Das Team – Regie: Yvonne Lachmann, Nora Mazurek; Kamera: Nora Mazurek; 2. Kamera: Philip Müller; Ton: Yvonne Lachmann; 2. Ton: Pina Beres; Montage: Yvonne Lachmann, Nora Mazurek; Schnittassistenz: Max Derouet, O-Ton-Schnitt & Sounddesign HBKsaar: Uwe Bossenz; Tonmischung KHM: Ralf Schipke; Colorgrading KHM: Fabiana Cardalda; Betreuung: Prof. Marcel Kolvenbach (KHM), Prof. Oliver Schwabe (KHM), Prof. Sung-Hyung Cho (HBKsaar); Redaktion: Maik Bialk (WDR); Produktion: Kunsthochschule für Medien Köln, Hochschule der Bildenden Künste Saar, Nora Mazurek und Yvonne Lachmann
Nora Mazurek absolvierte ihren Master in „Media Art and Design“ an der HBKsaar 2018. Seit 2020 studiert sie als Postgraduierte an der Kunsthochschule für Medien Köln.
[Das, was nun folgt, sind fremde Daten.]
(* ===== verification/_CoqProject ===== *)
-Q . S2P
Prelude.v
Jni.v
Semaphore.v
Transport.v
State.v
Accept.v
AcceptFacts.v
Termination.v
Close.v
System.v
Contexts.v
Memory.v
Registration.v
(* ===== verification/Jni.v ===== *)
(** * Data of the JNI layer and of the libnfc LLCP API

    The C types the bridge of [com_android_nfc_NativeLlcpServiceSocket.cpp]
    manipulates: [NFCSTATUS] codes, the [jint] parameters of [doAccept],
    the socket options and the working buffer passed to
    [phLibNfc_Llcp_Accept], the Java object [NativeLlcpSocket] it returns,
    and the 32-bit arithmetic of the working-buffer length (line 74-75). *)

From S2P Require Import Prelude.
Local Open Scope Z_scope.
Local Open Scope nfc_scope.

(** ** Status codes of libnfc ([phNfcStatus.h]) *)

Definition NFCSTATUS := Z.
Definition NFCSTATUS_SUCCESS : NFCSTATUS := 0x0000.
Definition NFCSTATUS_PENDING : NFCSTATUS := 0x000D.
Definition NFCSTATUS_FAILED : NFCSTATUS := 0x00FF.

(** A [jint] is a 32-bit signed integer, a [phLibNfc_Handle] a 32-bit
    unsigned one. *)
Definition jint := Z.
Definition phLibNfc_Handle := Z.

(** [phLibNfc_Llcp_sSocketOptions_t]: the two fields set at lines 70-71. *)
Record sSocketOptions := mkOptions { miu : Z; rw : Z }.

(** [phNfc_sData_t]: a buffer pointer ([None] is [NULL]; [Some a] is the
    address of a block of the heap) and its length ([uint32_t]). *)
Record phNfc_sData_t := mkData { buffer : option nat; length : Z }.

(** The Java object [com.android.nfc.NativeLlcpSocket] as the bridge sees
    it: the three [int] fields it sets at lines 121-131. A fresh object has
    Java's default field values. *)
Record NativeLlcpSocket := mkSocket { mHandle : jint; mLocalMiu : jint; mLocalRw : jint }.

Definition new_NativeLlcpSocket : NativeLlcpSocket := mkSocket 0 0 0.

(** ** The working-buffer length (lines 74-75)

    [(miu*rw)+miu+linearBufferLength] is evaluated in [int] (the three
    operands are [jint]s), then converted to [size_t] for [malloc] and
    stored in the [uint32_t] field [length]; on the 32-bit targets of this
    code both conversions are the unsigned reading of the [int]. *)

Definition working_buffer_int (miu rw linearBufferLength : jint) : Z :=
  s32[ s32[ s32[ miu * rw ] + miu ] + linearBufferLength ].

Definition working_buffer_length (miu rw linearBufferLength : jint) : Z :=
  u32[ working_buffer_int miu rw linearBufferLength ].

(** [(jint)hIncommingLlcpSocket] (line 123): the handle read as [int]. *)
Definition handle_to_jint (h : phLibNfc_Handle) : jint := s32[ h ].

(** ** Lemmas on the buffer arithmetic *)

Lemma working_buffer_int_exact miu rw lbl :
  working_buffer_int miu rw lbl = s32[ miu * rw + miu + lbl ].
Proof.
  unfold working_buffer_int.
  rewrite !wrap_s_add_l, <- !Z.add_assoc, wrap_s_add_l by lia. done.
Qed.

Lemma working_buffer_length_mod miu rw lbl :
  working_buffer_length miu rw lbl = (miu * rw + miu + lbl) mod 2 ^ 32.
Proof.
  unfold working_buffer_length. rewrite working_buffer_int_exact.
  apply wrap_u_wrap_s. lia.
Qed.

(** C13. When the three arguments are non-negative and the exact length
    fits in an [int], the length passed to [malloc] and stored in
    [sWorkingBuffer.length] is [miu*rw + miu + linearBufferLength]. *)
Theorem working_buffer_length_exact miu rw lbl :
  0 <= miu -> 0 <= rw -> 0 <= lbl -> miu * rw + miu + lbl < 2 ^ 31 ->
  working_buffer_length miu rw lbl = miu * rw + miu + lbl.
Proof.
  intros Hm Hr Hl Hlt. rewrite working_buffer_length_mod.
  apply Z.mod_small. split; [nia | lia].
Qed.

(** C14. Overflow behaviour of lines 74-75: whatever the arguments, the
    length is the exact value reduced modulo [2^32]; the code checks no
    bound (the spec's data model requires that it must not overflow). *)
Theorem working_buffer_length_wraps miu rw lbl :
  in_u 32 (working_buffer_length miu rw lbl) = true /\
  working_buffer_length miu rw lbl = (miu * rw + miu + lbl) mod 2 ^ 32.
Proof.
  split; [apply wrap_u_range; lia | apply working_buffer_length_mod].
Qed.

(** Witness of C13: the parameters of a typical LLCP service. *)
Lemma working_buffer_length_exact_witness :
  working_buffer_length 128 1 1024 = 128 * 1 + 128 + 1024.
Proof. apply working_buffer_length_exact; lia. Defined.
(** The error callback leaves the whole world but the transport as it was. *)
Lemma transport_fail_frame (w w' : World T) :
  transport_fail w = Some w' -> exists t', w' = set_tr t' w.
Proof. intros Hs. unfold_ops. eauto. Qed.

Lemma accept_step_lock_effect e i a pc (w : World T) pc' w' :
  accept_step e i a pc w = Some (pc', w') ->
  lock_effect i (TAccept e a pc) (TAccept e a pc') w w'.
Proof.
  unfold lock_effect. destruct pc; cbn [accept_step]; unfold REENTRANCE_LOCK;
    intros Hs; unfold_ops; cbn [in_cs]; solve_effect.
Qed.

Lemma close_step_lock_effect i pc (w : World T) pc' w' :
  close_step i pc w = Some (pc', w') -> lock_effect i (TClose pc) (TClose pc') w w'.
Proof.
  unfold lock_effect. destruct pc; cbn [close_step]; unfold REENTRANCE_LOCK;
    intros Hs; unfold_ops; cbn [in_cs]; solve_effect.
Qed.

Lemma accept_interrupt_not_cs e a pc (w : World T) pc' w' :
  accept_interrupt pc w = Some (pc', w') ->
  in_cs (TAccept e a pc) = false /\ in_cs (TAccept e a pc') = false.
Proof. destruct pc; cbn [accept_interrupt]; intros Hs; unfold_ops; done. Qed.

(** ** The invariants are preserved by every step *)

Lemma gate_inv_step k (s s' : Sys T) : gate_inv k s -> sys_step s s' -> gate_inv k s'.
Proof.
  unfold gate_inv. intros Hinv Hs.
  destruct Hs as [i e a pc pc' w' ths w n m Hth Hst|i e a pc pc' w' ths w n m Hth _ _ Hint
                 |i pc pc' w' ths w n m Hth Hcl|w' ths w n m Hc|w' ths w n m Hc
                 |h ths w n m];
    cbn [world passed posted] in *.
  - apply accept_step_gate in Hst. destruct (at_gate pc); [lia|]. by rewrite Hst.
  - by destruct (accept_interrupt_gate _ _ _ _ Hint) as [-> _].
  - by rewrite (close_step_gate _ _ _ _ _ Hcl).
  - by destruct (transport_complete_frame _ _ Hc) as [-> _].
  - by destruct (transport_fail_frame _ _ Hc) as [? ->].
  - unfold llcp_listen_notify. wsimpl. lia.
Qed.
Der Dokumentarfilm „Spuren nach Grafeneck“ (2023, 90 Min.) in Co-Regie mit Yvonne Lachmann ist ihr erstes Projekt im Studium an der KHM.
Yvonne Lachmann studiert „Media Art and Design“ bei Prof. Sung-Hyung Cho an der HBKsaar und steht kurz vor ihrem Diplomabschluss. Sie lebt und arbeitet als Autorin, Schauspielerin und Filmemacherin in Saarbrücken.